▼
(** ** The frame of [update] *)

(** C9.  Provided the inherited [update] does not write to the model, every
    call of [LocalLevel.update], returning or raising, leaves all of the model
    unchanged except possibly [state_cov[0,0]] and [obs_cov[0,0]], and every
    call of [LocalLevelConcentrated.update] leaves all of it unchanged except
    possibly [obs_cov[0,0]].  Hence after any sequence of [update] calls on a
    constructed model, [design[0,0]], [transition[0,0]] and [selection[0,0]]
    are still the 1 the constructor wrote, and for the concentrated class so
    are [state_cov[0,0] = 1] and [filter_concentrated = True]. *)
Theorem update_frame (F : Type) `{Scalar F} (Endog Kwargs : Type)
    (MLEModel_init : Endog -> nat -> string -> Representation F)
    (MLEModel_update : list F -> Kwargs -> M (Representation F) (list F)) :
  leaves_model_alone MLEModel_update ->
  (forall params kwargs self,
      unchanged_except [("state_cov", 0, 0); ("obs_cov", 0, 0)]%string self
        (snd (LocalLevel.update MLEModel_update params kwargs self))) /\
  (forall params kwargs self,
      unchanged_except [("obs_cov", 0, 0)]%string self
        (snd (LocalLevelConcentrated.update MLEModel_update params kwargs self))) /\
  (forall endog self calls,
      LocalLevel.__init__ MLEModel_init endog = (Ok tt, self) ->
      let self' := run_updates (LocalLevel.update MLEModel_update) calls self in
      getitem self' "design" 0 0 = Some fone /\
      getitem self' "transition" 0 0 = Some fone /\
      getitem self' "selection" 0 0 = Some fone) /\
  (forall endog self calls,
      LocalLevelConcentrated.__init__ MLEModel_init endog = (Ok tt, self) ->
      let self' := run_updates (LocalLevelConcentrated.update MLEModel_update) calls self in
      getitem self' "design" 0 0 = Some fone /\
      getitem self' "transition" 0 0 = Some fone /\
      getitem self' "selection" 0 0 = Some fone /\
      getitem self' "state_cov" 0 0 = Some fone /\
      filter_concentrated self' = true).
Proof.
  intros Hs. split; [|split; [|split]].
  - intros params kwargs. now apply LocalLevel_update_writes.
  - intros params kwargs. now apply LocalLevelConcentrated_update_writes.
  - intros endog self calls Hinit self'.
    destruct (LocalLevel_init_entries _ _ _ Hinit) as (Hd & Ht & Hsel).
    destruct (run_updates_frame _ _ (LocalLevel_update_writes _ Hs) calls self) as [_ Hfr].
    fold self' in Hfr.
    rewrite !Hfr; [auto| | |]; simpl; intros [E|[E|[]]]; discriminate E.
  - intros endog self calls Hinit self'.
    destruct (LocalLevelConcentrated_init_entries _ _ _ Hinit) as (Hd & Ht & Hsel & Hsc & Hfc).
    destruct (run_updates_frame _ _ (LocalLevelConcentrated_update_writes _ Hs) calls self)
      as [Hflag Hfr].
    fold self' in Hfr, Hflag.
    rewrite Hflag, !Hfr; [auto| | | |]; simpl; intros [E|[]]; discriminate E.
Qed.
▲
:: Description of the task ::
Write out the full listing exactly as given.

:: Result of the exercise ::
(** ** The frame of [update] *)

(** C9.  Provided the inherited [update] does not write to the model, every
    call of [LocalLevel.update], returning or raising, leaves all of the model
    unchanged except possibly [state_cov[0,0]] and [obs_cov[0,0]], and every
    call of [LocalLevelConcentrated.update] leaves all of it unchanged except
    possibly [obs_cov[0,0]].  Hence after any sequence of [update] calls on a
    constructed model, [design[0,0]], [transition[0,0]] and [selection[0,0]]
    are still the 1 the constructor wrote, and for the concentrated class so
    are [state_cov[0,0] = 1] and [filter_concentrated = True]. *)
Theorem update_frame (F : Type) `{Scalar F} (Endog Kwargs : Type)
    (MLEModel_init : Endog -> nat -> string -> Representation F)
    (MLEModel_update : list F -> Kwargs -> M (Representation F) (list F)) :
  leaves_model_alone MLEModel_update ->
  (forall params kwargs self,
      unchanged_except [("state_cov", 0, 0); ("obs_cov", 0, 0)]%string self
        (snd (LocalLevel.update MLEModel_update params kwargs self))) /\
  (forall params kwargs self,
      unchanged_except [("obs_cov", 0, 0)]%string self
        (snd (LocalLevelConcentrated.update MLEModel_update params kwargs self))) /\
  (forall endog self calls,
      LocalLevel.__init__ MLEModel_init endog = (Ok tt, self) ->
      let self' := run_updates (LocalLevel.update MLEModel_update) calls self in
      getitem self' "design" 0 0 = Some fone /\
      getitem self' "transition" 0 0 = Some fone /\
      getitem self' "selection" 0 0 = Some fone) /\
  (forall endog self calls,
      LocalLevelConcentrated.__init__ MLEModel_init endog = (Ok tt, self) ->
      let self' := run_updates (LocalLevelConcentrated.update MLEModel_update) calls self in
      getitem self' "design" 0 0 = Some fone /\
      getitem self' "transition" 0 0 = Some fone /\
      getitem self' "selection" 0 0 = Some fone /\
      getitem self' "state_cov" 0 0 = Some fone /\
      filter_concentrated self' = true).
Proof.
  intros Hs. split; [|split; [|split]].
  - intros params kwargs. now apply LocalLevel_update_writes.
  - intros params kwargs. now apply LocalLevelConcentrated_update_writes.
  - intros endog self calls Hinit self'.
    destruct (LocalLevel_init_entries _ _ _ Hinit) as (Hd & Ht & Hsel).
    destruct (run_updates_frame _ _ (LocalLevel_update_writes _ Hs) calls self) as [_ Hfr].
    fold self' in Hfr.
    rewrite !Hfr; [auto| | |]; simpl; intros [E|[E|[]]]; discriminate E.
  - intros endog self calls Hinit self'.
    destruct (LocalLevelConcentrated_init_entries _ _ _ Hinit) as (Hd & Ht & Hsel & Hsc & Hfc).
    destruct (run_updates_frame _ _ (LocalLevelConcentrated_update_writes _ Hs) calls self)
      as [Hflag Hfr].
    fold self' in Hfr, Hflag.
    rewrite Hflag, !Hfr; [auto| | | |]; simpl; intros [E|[]]; discriminate E.
Qed.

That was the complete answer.